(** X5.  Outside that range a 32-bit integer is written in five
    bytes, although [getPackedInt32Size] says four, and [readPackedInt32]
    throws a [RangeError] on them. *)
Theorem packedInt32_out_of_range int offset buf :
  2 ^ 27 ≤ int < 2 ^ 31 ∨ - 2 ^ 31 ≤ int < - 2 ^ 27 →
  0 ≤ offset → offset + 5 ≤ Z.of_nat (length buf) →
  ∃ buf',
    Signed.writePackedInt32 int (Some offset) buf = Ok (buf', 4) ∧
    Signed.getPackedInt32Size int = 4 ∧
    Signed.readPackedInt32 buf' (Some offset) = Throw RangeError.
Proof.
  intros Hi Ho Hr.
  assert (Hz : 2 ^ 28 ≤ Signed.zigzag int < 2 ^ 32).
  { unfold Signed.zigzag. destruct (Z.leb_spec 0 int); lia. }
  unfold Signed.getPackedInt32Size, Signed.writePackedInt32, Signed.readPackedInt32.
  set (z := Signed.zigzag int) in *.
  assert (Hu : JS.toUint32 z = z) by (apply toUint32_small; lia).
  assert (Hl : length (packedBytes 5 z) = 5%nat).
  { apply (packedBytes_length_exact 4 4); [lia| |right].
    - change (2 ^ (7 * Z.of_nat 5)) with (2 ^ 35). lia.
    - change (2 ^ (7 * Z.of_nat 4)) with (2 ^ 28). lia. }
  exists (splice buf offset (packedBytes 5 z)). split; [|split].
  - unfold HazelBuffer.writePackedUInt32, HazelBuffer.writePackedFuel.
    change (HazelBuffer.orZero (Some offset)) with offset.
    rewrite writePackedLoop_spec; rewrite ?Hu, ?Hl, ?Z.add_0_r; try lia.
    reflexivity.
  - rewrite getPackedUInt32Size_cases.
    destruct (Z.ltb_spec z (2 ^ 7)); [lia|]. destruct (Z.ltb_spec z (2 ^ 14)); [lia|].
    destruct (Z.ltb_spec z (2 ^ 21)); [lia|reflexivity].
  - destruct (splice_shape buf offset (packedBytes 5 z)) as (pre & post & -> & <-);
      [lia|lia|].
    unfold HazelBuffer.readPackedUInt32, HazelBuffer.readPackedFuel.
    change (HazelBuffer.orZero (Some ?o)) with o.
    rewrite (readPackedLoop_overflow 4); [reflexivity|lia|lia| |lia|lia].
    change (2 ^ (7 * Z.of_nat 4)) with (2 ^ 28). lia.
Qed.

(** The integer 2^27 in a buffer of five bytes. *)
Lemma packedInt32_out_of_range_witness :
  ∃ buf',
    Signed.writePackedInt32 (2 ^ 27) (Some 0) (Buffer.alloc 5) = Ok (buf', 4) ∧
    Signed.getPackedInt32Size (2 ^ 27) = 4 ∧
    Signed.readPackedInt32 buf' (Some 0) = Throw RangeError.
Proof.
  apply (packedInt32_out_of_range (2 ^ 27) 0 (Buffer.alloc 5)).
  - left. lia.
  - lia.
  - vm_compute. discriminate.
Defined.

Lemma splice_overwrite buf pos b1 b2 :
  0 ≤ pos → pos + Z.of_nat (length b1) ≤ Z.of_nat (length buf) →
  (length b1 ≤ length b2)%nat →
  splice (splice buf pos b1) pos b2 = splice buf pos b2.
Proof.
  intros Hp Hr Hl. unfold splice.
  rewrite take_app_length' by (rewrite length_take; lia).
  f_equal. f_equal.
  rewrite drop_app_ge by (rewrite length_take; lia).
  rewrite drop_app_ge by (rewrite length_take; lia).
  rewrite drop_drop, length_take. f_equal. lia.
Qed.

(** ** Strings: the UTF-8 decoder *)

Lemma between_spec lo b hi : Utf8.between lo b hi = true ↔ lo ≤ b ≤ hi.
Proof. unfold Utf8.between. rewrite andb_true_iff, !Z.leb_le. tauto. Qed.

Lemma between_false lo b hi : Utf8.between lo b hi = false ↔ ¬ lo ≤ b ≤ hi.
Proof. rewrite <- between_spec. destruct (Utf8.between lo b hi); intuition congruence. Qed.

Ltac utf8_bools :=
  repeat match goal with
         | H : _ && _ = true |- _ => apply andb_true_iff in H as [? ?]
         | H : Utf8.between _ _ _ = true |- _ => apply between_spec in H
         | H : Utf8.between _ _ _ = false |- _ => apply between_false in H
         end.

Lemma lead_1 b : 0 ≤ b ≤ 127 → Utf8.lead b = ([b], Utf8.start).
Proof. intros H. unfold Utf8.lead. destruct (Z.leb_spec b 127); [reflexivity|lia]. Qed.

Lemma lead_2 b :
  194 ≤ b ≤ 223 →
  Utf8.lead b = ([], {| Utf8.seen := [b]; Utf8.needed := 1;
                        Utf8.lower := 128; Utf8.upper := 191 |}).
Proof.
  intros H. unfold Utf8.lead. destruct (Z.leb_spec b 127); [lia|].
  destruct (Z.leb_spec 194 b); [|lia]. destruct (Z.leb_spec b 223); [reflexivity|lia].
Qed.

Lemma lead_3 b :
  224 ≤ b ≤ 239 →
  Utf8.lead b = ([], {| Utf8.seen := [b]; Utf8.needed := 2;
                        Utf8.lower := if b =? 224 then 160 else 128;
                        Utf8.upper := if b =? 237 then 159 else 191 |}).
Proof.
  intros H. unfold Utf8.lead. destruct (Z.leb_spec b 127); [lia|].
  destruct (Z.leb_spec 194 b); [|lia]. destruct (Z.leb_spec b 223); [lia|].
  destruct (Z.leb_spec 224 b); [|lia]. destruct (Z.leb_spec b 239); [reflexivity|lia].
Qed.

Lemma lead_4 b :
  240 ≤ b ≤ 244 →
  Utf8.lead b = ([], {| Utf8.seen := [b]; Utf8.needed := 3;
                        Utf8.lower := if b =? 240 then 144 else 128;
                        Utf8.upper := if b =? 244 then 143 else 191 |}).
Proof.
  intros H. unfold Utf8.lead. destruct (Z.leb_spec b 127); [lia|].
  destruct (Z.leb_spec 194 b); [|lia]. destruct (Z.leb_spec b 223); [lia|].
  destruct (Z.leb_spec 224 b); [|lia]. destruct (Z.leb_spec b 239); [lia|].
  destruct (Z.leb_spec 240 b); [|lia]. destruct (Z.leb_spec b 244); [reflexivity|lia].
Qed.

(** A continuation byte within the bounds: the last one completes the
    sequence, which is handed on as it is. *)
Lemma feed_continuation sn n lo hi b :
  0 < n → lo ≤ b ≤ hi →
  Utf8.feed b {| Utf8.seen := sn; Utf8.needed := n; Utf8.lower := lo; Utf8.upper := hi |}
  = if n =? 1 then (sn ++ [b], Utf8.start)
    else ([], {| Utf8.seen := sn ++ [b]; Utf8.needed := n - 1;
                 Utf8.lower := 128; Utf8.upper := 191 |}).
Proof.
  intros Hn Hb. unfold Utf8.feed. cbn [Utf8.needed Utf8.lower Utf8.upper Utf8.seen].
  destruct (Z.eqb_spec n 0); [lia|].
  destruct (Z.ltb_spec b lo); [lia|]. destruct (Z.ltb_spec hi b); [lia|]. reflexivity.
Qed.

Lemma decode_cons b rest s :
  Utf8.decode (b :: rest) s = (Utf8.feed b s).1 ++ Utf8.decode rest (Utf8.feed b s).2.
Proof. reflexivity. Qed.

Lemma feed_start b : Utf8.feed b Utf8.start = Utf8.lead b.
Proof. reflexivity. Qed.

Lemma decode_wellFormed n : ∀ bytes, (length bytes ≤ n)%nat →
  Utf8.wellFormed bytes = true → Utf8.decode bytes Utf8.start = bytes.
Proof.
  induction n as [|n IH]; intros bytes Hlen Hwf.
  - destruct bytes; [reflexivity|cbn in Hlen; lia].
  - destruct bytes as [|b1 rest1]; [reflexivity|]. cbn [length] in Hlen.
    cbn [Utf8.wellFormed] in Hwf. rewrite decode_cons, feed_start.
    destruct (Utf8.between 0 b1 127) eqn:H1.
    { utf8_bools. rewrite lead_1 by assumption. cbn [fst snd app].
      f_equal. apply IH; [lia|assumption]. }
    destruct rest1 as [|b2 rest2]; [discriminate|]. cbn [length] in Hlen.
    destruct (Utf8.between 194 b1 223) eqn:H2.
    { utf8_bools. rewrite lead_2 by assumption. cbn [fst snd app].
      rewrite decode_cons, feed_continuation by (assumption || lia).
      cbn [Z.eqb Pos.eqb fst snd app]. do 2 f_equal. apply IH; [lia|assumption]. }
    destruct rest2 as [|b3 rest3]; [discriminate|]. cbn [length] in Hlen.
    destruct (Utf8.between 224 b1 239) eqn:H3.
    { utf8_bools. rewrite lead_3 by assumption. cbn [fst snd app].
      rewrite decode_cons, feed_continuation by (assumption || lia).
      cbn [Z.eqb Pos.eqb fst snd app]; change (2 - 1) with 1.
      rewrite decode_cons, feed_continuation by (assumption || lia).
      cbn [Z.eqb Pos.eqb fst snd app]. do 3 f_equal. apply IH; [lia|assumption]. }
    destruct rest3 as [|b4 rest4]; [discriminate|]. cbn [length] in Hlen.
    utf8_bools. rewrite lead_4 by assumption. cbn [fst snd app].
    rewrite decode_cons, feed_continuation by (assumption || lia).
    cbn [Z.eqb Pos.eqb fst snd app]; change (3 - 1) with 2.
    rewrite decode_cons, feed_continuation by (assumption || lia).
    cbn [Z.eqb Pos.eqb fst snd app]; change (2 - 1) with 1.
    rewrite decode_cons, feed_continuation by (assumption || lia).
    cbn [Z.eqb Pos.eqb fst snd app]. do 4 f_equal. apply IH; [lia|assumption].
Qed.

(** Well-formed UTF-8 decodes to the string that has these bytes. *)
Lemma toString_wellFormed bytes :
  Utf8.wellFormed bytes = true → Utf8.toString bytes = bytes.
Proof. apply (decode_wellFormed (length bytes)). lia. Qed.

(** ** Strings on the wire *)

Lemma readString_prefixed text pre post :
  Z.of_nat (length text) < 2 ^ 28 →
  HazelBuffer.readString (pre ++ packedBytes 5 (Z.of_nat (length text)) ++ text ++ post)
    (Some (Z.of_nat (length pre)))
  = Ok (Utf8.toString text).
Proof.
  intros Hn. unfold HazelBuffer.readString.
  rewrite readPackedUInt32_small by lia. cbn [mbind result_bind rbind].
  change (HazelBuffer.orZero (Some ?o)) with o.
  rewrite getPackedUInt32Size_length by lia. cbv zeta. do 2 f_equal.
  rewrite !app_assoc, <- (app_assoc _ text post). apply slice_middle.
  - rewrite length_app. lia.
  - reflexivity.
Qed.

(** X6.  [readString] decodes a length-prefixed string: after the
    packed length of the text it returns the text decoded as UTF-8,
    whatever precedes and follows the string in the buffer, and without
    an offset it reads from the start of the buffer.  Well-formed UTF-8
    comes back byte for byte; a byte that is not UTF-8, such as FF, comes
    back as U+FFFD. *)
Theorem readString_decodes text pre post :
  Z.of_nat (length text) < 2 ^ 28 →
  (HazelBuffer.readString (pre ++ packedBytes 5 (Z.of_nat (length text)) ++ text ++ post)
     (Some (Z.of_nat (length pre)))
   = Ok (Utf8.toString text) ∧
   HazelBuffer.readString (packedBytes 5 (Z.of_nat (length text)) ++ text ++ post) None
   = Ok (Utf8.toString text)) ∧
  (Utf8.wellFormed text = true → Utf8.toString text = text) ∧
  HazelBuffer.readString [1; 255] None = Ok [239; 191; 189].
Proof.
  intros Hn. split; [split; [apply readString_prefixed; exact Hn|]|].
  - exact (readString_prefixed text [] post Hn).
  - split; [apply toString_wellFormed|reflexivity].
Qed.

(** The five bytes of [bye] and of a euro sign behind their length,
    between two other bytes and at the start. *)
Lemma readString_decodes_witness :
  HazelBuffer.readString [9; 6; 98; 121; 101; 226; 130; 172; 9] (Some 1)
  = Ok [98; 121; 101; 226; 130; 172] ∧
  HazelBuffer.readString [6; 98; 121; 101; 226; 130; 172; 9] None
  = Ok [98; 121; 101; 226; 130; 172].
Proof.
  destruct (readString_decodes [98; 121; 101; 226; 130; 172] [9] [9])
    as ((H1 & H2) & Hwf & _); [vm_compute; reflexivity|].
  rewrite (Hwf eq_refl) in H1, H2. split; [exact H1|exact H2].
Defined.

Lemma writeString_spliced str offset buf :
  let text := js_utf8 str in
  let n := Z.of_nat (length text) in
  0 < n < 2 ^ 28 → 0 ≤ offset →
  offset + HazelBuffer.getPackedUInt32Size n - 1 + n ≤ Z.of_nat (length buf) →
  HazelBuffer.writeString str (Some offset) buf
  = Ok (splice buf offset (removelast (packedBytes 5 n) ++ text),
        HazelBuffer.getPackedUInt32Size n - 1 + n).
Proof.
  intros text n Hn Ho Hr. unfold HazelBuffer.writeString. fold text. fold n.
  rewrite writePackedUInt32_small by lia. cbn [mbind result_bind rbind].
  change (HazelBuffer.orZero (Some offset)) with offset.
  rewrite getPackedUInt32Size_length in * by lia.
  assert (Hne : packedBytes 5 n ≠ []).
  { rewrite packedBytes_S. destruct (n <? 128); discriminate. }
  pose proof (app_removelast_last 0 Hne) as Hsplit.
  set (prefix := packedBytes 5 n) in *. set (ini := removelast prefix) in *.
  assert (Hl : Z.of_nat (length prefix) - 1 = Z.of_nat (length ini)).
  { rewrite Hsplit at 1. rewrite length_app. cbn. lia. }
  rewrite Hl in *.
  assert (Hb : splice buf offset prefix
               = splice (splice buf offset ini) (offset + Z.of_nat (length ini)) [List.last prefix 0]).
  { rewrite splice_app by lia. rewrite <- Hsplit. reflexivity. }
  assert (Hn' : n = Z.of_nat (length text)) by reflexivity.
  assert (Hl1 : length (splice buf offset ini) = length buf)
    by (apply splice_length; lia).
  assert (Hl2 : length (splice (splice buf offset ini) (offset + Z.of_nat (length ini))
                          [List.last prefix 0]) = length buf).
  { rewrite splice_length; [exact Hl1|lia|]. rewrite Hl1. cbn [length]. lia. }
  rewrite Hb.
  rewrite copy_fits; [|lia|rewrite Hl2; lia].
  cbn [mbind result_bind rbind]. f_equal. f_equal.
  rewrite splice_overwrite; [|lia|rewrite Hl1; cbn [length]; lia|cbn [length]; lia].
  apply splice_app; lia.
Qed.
——————————
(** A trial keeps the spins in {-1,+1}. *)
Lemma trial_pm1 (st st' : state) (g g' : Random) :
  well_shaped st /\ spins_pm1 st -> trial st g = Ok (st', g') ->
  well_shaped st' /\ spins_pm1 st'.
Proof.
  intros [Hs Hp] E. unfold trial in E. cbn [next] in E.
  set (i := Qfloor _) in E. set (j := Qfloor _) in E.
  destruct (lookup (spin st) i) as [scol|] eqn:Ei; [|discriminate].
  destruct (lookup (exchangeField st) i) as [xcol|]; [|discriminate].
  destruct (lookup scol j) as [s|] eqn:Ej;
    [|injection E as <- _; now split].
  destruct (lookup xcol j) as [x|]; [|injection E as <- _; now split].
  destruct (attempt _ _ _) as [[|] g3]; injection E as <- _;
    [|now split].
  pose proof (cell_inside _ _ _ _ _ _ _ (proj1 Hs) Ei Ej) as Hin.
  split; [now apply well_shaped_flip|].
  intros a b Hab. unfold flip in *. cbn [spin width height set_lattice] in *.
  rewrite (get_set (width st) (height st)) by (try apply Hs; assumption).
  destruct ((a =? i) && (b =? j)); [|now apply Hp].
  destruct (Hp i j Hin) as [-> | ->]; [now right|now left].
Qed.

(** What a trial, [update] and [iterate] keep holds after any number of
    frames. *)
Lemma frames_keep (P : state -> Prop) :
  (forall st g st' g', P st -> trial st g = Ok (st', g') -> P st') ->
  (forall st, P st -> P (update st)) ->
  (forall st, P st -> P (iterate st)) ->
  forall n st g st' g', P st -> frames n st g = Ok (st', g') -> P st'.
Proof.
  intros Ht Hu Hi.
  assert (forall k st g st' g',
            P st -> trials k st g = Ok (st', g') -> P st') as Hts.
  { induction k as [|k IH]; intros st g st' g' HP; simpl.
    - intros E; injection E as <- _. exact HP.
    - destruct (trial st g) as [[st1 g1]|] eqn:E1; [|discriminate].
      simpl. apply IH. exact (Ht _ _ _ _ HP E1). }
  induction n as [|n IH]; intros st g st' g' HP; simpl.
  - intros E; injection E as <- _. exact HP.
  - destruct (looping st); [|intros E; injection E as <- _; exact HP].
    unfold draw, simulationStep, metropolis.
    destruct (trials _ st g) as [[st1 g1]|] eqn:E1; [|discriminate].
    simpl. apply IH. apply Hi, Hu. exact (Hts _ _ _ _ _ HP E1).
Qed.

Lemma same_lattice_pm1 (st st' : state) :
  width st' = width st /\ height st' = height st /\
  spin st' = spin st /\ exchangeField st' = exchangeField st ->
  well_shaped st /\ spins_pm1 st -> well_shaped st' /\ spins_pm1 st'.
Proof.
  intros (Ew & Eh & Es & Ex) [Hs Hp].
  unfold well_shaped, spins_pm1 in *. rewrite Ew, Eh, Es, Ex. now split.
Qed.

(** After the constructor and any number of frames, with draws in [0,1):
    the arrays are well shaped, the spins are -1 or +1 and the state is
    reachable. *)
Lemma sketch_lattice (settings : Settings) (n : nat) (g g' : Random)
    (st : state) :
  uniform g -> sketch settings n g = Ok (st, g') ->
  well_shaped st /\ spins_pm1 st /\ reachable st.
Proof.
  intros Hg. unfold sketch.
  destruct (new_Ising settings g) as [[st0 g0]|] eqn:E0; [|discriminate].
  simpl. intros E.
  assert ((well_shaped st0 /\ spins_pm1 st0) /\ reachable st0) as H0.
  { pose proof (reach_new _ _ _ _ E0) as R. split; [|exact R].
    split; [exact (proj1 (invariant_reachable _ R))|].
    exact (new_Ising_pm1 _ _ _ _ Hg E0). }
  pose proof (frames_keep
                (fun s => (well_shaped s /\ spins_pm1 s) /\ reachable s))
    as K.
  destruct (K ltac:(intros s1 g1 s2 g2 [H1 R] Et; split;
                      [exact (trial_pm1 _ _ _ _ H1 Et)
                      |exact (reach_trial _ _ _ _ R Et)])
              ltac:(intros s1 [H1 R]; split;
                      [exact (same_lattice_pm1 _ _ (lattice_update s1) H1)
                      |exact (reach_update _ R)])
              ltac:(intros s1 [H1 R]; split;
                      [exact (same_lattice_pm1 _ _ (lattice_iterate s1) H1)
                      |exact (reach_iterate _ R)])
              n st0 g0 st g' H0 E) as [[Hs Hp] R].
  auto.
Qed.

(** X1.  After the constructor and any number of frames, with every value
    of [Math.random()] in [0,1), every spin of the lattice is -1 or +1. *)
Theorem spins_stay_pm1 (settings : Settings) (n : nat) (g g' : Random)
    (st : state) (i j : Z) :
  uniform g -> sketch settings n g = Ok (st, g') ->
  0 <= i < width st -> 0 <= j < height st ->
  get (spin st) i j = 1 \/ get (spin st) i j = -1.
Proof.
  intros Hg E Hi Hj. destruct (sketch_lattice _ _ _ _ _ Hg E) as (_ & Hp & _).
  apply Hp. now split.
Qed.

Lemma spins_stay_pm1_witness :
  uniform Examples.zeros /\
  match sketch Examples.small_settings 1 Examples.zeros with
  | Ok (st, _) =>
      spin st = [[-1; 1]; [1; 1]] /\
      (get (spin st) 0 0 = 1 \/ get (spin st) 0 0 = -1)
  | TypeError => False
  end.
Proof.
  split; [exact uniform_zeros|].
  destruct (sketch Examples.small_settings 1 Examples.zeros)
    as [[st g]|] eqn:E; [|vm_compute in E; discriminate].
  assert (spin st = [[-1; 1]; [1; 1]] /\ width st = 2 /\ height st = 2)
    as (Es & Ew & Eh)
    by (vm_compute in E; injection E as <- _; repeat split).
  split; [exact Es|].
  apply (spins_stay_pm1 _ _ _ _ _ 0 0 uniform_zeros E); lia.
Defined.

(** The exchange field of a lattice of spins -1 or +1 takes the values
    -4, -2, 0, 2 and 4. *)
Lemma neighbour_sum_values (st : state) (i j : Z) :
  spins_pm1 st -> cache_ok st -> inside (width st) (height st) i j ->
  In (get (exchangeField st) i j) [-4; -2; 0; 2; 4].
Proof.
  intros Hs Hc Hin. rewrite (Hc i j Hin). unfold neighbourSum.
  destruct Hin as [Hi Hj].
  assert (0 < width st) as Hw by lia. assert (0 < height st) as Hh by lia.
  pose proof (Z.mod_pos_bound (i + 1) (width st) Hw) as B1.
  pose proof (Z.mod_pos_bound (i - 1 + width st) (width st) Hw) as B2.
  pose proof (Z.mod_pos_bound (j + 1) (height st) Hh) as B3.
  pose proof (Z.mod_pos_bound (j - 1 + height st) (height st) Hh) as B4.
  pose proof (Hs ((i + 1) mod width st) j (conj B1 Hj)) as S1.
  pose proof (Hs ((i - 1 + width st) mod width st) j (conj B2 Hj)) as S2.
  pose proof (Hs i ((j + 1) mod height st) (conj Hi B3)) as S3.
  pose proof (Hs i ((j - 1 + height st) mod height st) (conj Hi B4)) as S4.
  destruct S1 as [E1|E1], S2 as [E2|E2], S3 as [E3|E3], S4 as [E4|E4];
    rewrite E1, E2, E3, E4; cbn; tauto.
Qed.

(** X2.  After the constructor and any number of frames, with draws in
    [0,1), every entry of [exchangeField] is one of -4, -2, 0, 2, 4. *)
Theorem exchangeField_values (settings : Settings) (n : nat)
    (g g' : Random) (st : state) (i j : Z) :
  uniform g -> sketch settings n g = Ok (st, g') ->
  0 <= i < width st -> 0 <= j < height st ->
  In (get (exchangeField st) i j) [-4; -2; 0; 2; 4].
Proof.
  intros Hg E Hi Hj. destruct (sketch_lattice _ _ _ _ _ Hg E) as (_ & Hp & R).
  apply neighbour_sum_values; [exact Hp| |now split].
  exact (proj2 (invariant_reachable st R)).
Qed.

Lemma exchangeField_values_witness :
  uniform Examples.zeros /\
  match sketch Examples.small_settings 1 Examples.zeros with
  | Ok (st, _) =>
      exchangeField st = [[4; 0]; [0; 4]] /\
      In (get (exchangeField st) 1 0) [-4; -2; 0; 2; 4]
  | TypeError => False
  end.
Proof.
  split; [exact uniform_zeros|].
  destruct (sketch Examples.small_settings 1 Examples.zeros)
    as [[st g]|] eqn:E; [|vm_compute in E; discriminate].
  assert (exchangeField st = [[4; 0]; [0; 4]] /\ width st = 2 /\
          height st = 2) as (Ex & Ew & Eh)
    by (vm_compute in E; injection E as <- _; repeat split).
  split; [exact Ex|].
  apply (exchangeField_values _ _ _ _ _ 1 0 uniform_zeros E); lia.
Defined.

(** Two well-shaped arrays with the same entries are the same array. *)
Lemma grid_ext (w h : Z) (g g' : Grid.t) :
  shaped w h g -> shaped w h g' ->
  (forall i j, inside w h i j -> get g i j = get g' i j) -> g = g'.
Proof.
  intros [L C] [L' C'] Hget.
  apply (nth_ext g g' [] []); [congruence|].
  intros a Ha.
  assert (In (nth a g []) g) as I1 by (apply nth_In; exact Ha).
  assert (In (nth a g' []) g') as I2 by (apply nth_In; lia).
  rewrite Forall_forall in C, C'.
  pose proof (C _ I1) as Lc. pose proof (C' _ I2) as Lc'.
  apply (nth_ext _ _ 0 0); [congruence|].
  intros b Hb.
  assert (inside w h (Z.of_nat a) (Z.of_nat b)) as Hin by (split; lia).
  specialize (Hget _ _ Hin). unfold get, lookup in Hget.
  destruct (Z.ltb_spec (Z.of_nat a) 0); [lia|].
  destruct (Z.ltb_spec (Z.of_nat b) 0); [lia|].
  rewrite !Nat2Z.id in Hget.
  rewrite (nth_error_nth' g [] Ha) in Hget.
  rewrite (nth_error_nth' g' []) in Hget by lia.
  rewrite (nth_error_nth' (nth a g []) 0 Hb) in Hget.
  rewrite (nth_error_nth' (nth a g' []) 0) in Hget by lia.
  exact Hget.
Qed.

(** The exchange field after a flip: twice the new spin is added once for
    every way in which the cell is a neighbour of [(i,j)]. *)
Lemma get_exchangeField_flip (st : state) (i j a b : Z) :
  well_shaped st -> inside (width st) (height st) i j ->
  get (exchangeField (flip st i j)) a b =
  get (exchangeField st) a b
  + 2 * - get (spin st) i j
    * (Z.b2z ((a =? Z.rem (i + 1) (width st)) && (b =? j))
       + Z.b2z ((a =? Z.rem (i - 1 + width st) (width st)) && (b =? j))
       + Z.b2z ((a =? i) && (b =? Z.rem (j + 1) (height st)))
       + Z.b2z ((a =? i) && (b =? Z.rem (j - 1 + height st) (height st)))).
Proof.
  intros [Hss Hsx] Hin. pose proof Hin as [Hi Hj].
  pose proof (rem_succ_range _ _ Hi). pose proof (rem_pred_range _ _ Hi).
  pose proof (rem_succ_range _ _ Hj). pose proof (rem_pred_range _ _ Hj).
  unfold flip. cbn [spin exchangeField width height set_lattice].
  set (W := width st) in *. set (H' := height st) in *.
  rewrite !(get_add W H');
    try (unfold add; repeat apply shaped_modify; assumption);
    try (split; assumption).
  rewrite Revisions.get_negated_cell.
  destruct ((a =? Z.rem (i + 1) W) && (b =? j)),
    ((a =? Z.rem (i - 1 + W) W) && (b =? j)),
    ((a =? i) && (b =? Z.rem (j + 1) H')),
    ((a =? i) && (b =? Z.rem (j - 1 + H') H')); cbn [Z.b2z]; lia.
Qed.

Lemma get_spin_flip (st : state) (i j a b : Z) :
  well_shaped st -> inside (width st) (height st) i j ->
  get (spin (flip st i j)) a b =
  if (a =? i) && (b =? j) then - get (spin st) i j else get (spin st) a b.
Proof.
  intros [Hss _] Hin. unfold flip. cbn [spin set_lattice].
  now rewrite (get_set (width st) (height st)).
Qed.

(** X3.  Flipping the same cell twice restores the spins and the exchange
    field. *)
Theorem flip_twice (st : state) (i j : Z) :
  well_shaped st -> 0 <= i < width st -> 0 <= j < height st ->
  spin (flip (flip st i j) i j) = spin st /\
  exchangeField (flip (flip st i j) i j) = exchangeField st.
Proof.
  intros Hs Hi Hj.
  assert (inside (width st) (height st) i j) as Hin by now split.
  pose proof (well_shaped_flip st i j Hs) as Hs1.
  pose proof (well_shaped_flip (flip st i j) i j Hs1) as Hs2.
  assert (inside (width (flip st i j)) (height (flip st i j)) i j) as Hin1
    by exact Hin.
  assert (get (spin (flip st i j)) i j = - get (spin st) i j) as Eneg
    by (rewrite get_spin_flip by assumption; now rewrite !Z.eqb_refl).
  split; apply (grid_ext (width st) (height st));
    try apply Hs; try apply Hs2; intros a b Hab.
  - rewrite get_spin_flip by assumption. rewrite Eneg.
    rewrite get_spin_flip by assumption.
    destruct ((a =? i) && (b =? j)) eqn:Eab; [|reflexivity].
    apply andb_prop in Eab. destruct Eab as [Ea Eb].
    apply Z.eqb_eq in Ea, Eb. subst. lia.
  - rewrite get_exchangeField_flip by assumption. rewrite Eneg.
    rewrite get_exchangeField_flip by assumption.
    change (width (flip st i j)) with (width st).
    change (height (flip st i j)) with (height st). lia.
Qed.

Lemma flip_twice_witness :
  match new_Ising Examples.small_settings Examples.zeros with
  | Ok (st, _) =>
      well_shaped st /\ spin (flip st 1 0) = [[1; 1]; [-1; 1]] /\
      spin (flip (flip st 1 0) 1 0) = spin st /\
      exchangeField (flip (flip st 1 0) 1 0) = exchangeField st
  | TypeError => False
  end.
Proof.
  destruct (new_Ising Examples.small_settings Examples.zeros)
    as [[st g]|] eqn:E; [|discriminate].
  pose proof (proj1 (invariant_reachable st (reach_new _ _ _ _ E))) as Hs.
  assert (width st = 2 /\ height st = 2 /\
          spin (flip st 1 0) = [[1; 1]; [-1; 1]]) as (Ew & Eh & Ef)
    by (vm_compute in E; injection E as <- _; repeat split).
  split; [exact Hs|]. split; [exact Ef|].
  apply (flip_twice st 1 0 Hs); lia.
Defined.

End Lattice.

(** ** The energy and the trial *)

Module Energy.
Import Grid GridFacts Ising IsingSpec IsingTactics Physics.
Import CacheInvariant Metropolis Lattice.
——————————
● **Task**: Where does the word "simpl" occur in the data? Copy every line that has it.

● **Response box**:
  { induction k as [|k IH]; intros st g st' g' HP; simpl.
      simpl. apply IH. exact (Ht _ _ _ _ HP E1). }
  induction n as [|n IH]; intros st g st' g' HP; simpl.
    simpl. apply IH. apply Hi, Hu. exact (Hts _ _ _ _ _ HP E1).
  simpl. intros E.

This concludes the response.